(EXERCISE INPUT Opens)

(* ===== verification/Control.v ===== *)
(** * Control messages

    [internal/runsupervisor/control.go]: the parent's runtime instructions
    (resize and input) and the single cancellation frame, with their payload
    encodings. *)
From S2P Require Import Prelude GoIO TransferNumber Frame.

(** [CancelReason] is a [uint8]. *)
Definition CancelNone : Z := 0.
Definition CancelUser : Z := 1.
Definition CancelTerminate : Z := 2.
Definition CancelHangup : Z := 3.
Definition CancelLifeline : Z := 4.
Definition CancelInternal : Z := 5.

Definition validCancellation (reason : Z) : bool :=
  (CancelUser <=? reason) && (reason <=? CancelInternal).

Definition controlResize : Z := 1.
Definition controlInput : Z := 2.

Record Control : Type := MkControl {
  control_kind : Z;
  control_transfer : Number;
  control_cols : Z;
  control_rows : Z;
  control_input : list byte
}.

Definition newResizeControl (id : Number) (cols rows : Z) : Control :=
  MkControl controlResize id cols rows [].

Definition newInputControl (id : Number) (input : list byte) : Control :=
  MkControl controlInput id 0 0 input.

Definition encodeControl (control : Control) : result (Z * list byte) :=
  if control_kind control =? controlResize then
    if (Value (control_transfer control) =? 0) || (control_cols control =? 0)
       || (control_rows control =? 0) then
      Err (ErrText "supervisor resize is invalid")
    else
      Ok (frameResize,
          z2b (Value (control_transfer control)) :: be_put 2 (control_cols control)
            ++ be_put 2 (control_rows control))
  else if control_kind control =? controlInput then
    if (Value (control_transfer control) =? 0) || (zlen (control_input control) =? 0)
       || (maximumWirePayload <? zlen (control_input control) + 1) then
      Err (ErrText "supervisor input is invalid")
    else Ok (frameInput, z2b (Value (control_transfer control)) :: control_input control)
  else Err (ErrText "supervisor control kind is invalid").

Definition decodeControl (frame : wireFrame) : result Control :=
  let payload := frame_payload frame in
  if frame_kind frame =? frameResize then
    if negb (zlen payload =? 5) then Err (ErrText "supervisor resize payload is invalid")
    else
      let id := number_New (b2z (nth 0 payload x00)) in
      let cols := be_get (slice 1 3 payload) in
      let rows := be_get (slice 3 5 payload) in
      if negb (is_ok id) || (cols =? 0) || (rows =? 0) then
        Err (ErrText "supervisor resize payload is invalid")
      else let* id := id in Ok (newResizeControl id cols rows)
  else if frame_kind frame =? frameInput then
    if zlen payload <? 2 then Err (ErrText "supervisor input payload is invalid")
    else
      match number_New (b2z (nth 0 payload x00)) with
      | Err _ => Err (ErrText "supervisor input payload is invalid")
      | Ok id => Ok (newInputControl id (drop 1 payload))
      end
  else Err (ErrText "supervisor frame is not a control").

(** One [Write] of the whole frame: cancellation is never retried in pieces. *)
Definition writeCancellation {W} `{!Writer W} (w : W) (reason : Z) : W * option error :=
  if negb (validCancellation reason) then
    (w, Some (ErrText "supervisor cancel reason is invalid"))
  else
    match encodeFrame frameCancel [z2b reason] with
    | Err e => (w, Some e)
    | Ok encoded =>
        match write_to w encoded with
        | (w', _, Some e) => (w', Some (ErrWrap "write supervisor cancellation frame" e))
        | (w', written, None) =>
            if negb (written =? zlen encoded) then
              (w', Some (ErrWrap "write supervisor cancellation frame" ErrShortWrite))
            else (w', None)
        end
    end.

Definition decodeCancellation (frame : wireFrame) : result Z :=
  if negb (frame_kind frame =? frameCancel) || negb (zlen (frame_payload frame) =? 1) then
    Err (ErrText "supervisor cancellation frame is invalid")
  else
    let reason := b2z (nth 0 (frame_payload frame) x00) in
    if negb (validCancellation reason) then Err (ErrText "supervisor cancel reason is invalid")
    else Ok reason.

(** ** Well-formed controls

    The values the constructors and [decodeControl] produce: an existing
    transfer, and only the fields of the kind in use. *)
Definition control_wf (c : Control) : Prop :=
  1 <= Value (control_transfer c) <= Maximum /\
  ((control_kind c = controlResize /\ 1 <= control_cols c < 2 ^ 16
      /\ 1 <= control_rows c < 2 ^ 16 /\ control_input c = [])
   \/ (control_kind c = controlInput /\ control_cols c = 0 /\ control_rows c = 0
      /\ 1 <= zlen (control_input c) /\ zlen (control_input c) + 1 <= maximumWirePayload)).

Lemma decodeControl_encodeControl c kind payload :
  control_wf c -> encodeControl c = Ok (kind, payload) ->
  decodeControl (MkFrame kind payload) = Ok c.
Proof.
  destruct c as [k id cols rows input]. unfold control_wf, encodeControl; simpl.
  intros [Hid [(-> & Hc & Hr & ->)|(-> & -> & -> & Hl & Hm)]]; simpl.
  - destruct (_ || _) eqn:E; [done|]. intros [<- <-]%Ok_pair_inj. unfold decodeControl.
    unfold frame_payload, frame_kind.
    change (frameResize =? frameResize) with true; cbv iota.
    change (zlen (z2b (Value id) :: be_put 2 cols ++ be_put 2 rows) =? 5) with true.
    change (slice 1 3 (z2b (Value id) :: be_put 2 cols ++ be_put 2 rows)) with (be_put 2 cols).
    change (slice 3 5 (z2b (Value id) :: be_put 2 cols ++ be_put 2 rows)) with (be_put 2 rows).
    rewrite !be_get_put, !Z.mod_small by lia. simpl nth.
    rewrite b2z_z2b_small, number_New_Value by (unfold Maximum in *; lia).
    destruct (Z.eqb_spec cols 0), (Z.eqb_spec rows 0); try lia. done.
  - destruct (_ || _) eqn:E; [done|]. intros [= <- <-]. unfold decodeControl.
    simpl. rewrite b2z_z2b_small, number_New_Value by (unfold Maximum in *; lia).
    destruct (Z.ltb_spec (zlen (z2b (Value id) :: input)) 2) as [Hlt|]; [|done].
    unfold zlen in *; simpl in *; lia.
Qed.

Lemma encodeControl_decodeControl f c :
  zlen (frame_payload f) <= maximumWirePayload -> decodeControl f = Ok c ->
  control_wf c /\ encodeControl c = Ok (frame_kind f, frame_payload f).
Proof.
  destruct f as [kind payload]. unfold decodeControl; simpl. intros Hmax.
  destruct (Z.eqb_spec kind frameResize) as [->|].
  - destruct (Z.eqb_spec (zlen payload) 5) as [Hlen|]; [|done]. simpl.
    assert (exists b c1 c2 r1 r2, payload = [b; c1; c2; r1; r2]) as (b & c1 & c2 & r1 & r2 & ->).
    { unfold zlen in Hlen. do 5 (destruct payload as [|? payload]; [simpl in Hlen; lia|]).
      destruct payload; [by repeat eexists|simpl in Hlen; lia]. }
    change (slice 1 3 [b; c1; c2; r1; r2]) with [c1; c2].
    change (slice 3 5 [b; c1; c2; r1; r2]) with [r1; r2]. simpl nth.
    destruct (number_New (b2z b)) as [id|] eqn:Hid; [|done]. simpl.
    destruct (_ || _) eqn:E; [done|]. intros [= <-]. bool_to_prop.
    apply number_New_byte in Hid as [Hid <-].
    pose proof (be_get_range [c1; c2]) as Hc. pose proof (be_get_range [r1; r2]) as Hr.
    simpl length in *. unfold control_wf, encodeControl; simpl. split.
    + split; [done|]. left. split_and!; done || lia.
    + change 2%nat with (length [c1; c2]) at 1. rewrite be_put_get.
      change 2%nat with (length [r1; r2]). rewrite be_put_get.
      destruct (Z.eqb_spec (Value id) 0); [lia|].
      destruct (Z.eqb_spec (be_get [c1; c2]) 0); [done|].
      by destruct (Z.eqb_spec (be_get [r1; r2]) 0).
  - destruct (Z.eqb_spec kind frameInput) as [->|]; [|done].
    destruct (Z.ltb_spec (zlen payload) 2) as [|Hlen]; [done|].
    destruct payload as [|b input]; [unfold zlen in Hlen; simpl in Hlen; lia|]. simpl.
    destruct (number_New (b2z b)) as [id|] eqn:Hid; [|done]. intros [= <-].
    apply number_New_byte in Hid as [Hid <-].
    unfold control_wf, encodeControl, zlen in *; simpl in *. rewrite drop_0. split.
    + split; [done|]. right. split_and!; done || lia.
    + destruct (Z.eqb_spec (Value id) 0), (Z.eqb_spec (Z.of_nat (length input)) 0),
        (Z.ltb_spec maximumWirePayload (Z.of_nat (length input) + 1)); try lia. done.
Qed.

Lemma decodeCancellation_Ok f reason :
  decodeCancellation f = Ok reason <->
  frame_kind f = frameCancel /\ validCancellation reason = true /\ frame_payload f = [z2b reason].
Proof.
  destruct f as [kind payload]. unfold decodeCancellation; simpl. split.
  - destruct (_ || _) eqn:E; [done|]. bool_to_prop.
    destruct payload as [|b [|]]; [done| |unfold zlen in *; simpl in *; lia]. simpl.
    destruct (validCancellation (b2z b)) eqn:V; [|done]. intros [= <-].
    by rewrite z2b_b2z.
  - intros (-> & Hv & ->). simpl.
    assert (0 <= reason < 256) by (unfold validCancellation, CancelUser, CancelInternal in Hv; bool_to_prop; lia).
    rewrite b2z_z2b_small by lia. by rewrite Hv.
Qed.

(** ** Properties *)

(** Parent-to-supervisor instructions survive the wire: decoding an encoded
    instruction gives it back, and an accepted frame re-encodes to itself, so
    no two instructions share an encoding. *)
Theorem control_round_trip c kind payload frame :
  (control_wf c -> encodeControl c = Ok (kind, payload) -> decodeControl (MkFrame kind payload) = Ok c) /\
  (zlen (frame_payload frame) <= maximumWirePayload -> decodeControl frame = Ok c ->
     control_wf c /\ encodeControl c = Ok (frame_kind frame, frame_payload frame)).
Proof.
  split.
  - intros Hc He. by apply decodeControl_encodeControl.
  - apply encodeControl_decodeControl.
Qed.

Lemma control_round_trip_witness :
  exists payload, encodeControl (newResizeControl (MkNumber 7) 120 40) = Ok (frameResize, payload)
  /\ decodeControl (MkFrame frameResize payload) = Ok (newResizeControl (MkNumber 7) 120 40).
Proof.
  destruct (encodeControl (newResizeControl (MkNumber 7) 120 40)) as [[kind payload]|] eqn:He;
    [|vm_compute in He; discriminate He].
  assert (kind = frameResize) as -> by (vm_compute in He; by injection He).
  exists payload. split; [reflexivity|].
  refine (proj1 (control_round_trip _ frameResize payload (MkFrame 0 [])) _ He).
  split; [vm_compute; done|]. left. vm_compute. done.
Defined.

(EXERCISE INPUT Closes)

> [EXERCISE DIRECTIONS]:
Search the listing above for the string "newInputControl". Copy every line that contains it.

> [SOLUTION]:
Definition newInputControl (id : Number) (input : list byte) : Control :=
      | Ok id => Ok (newInputControl id (drop 1 payload))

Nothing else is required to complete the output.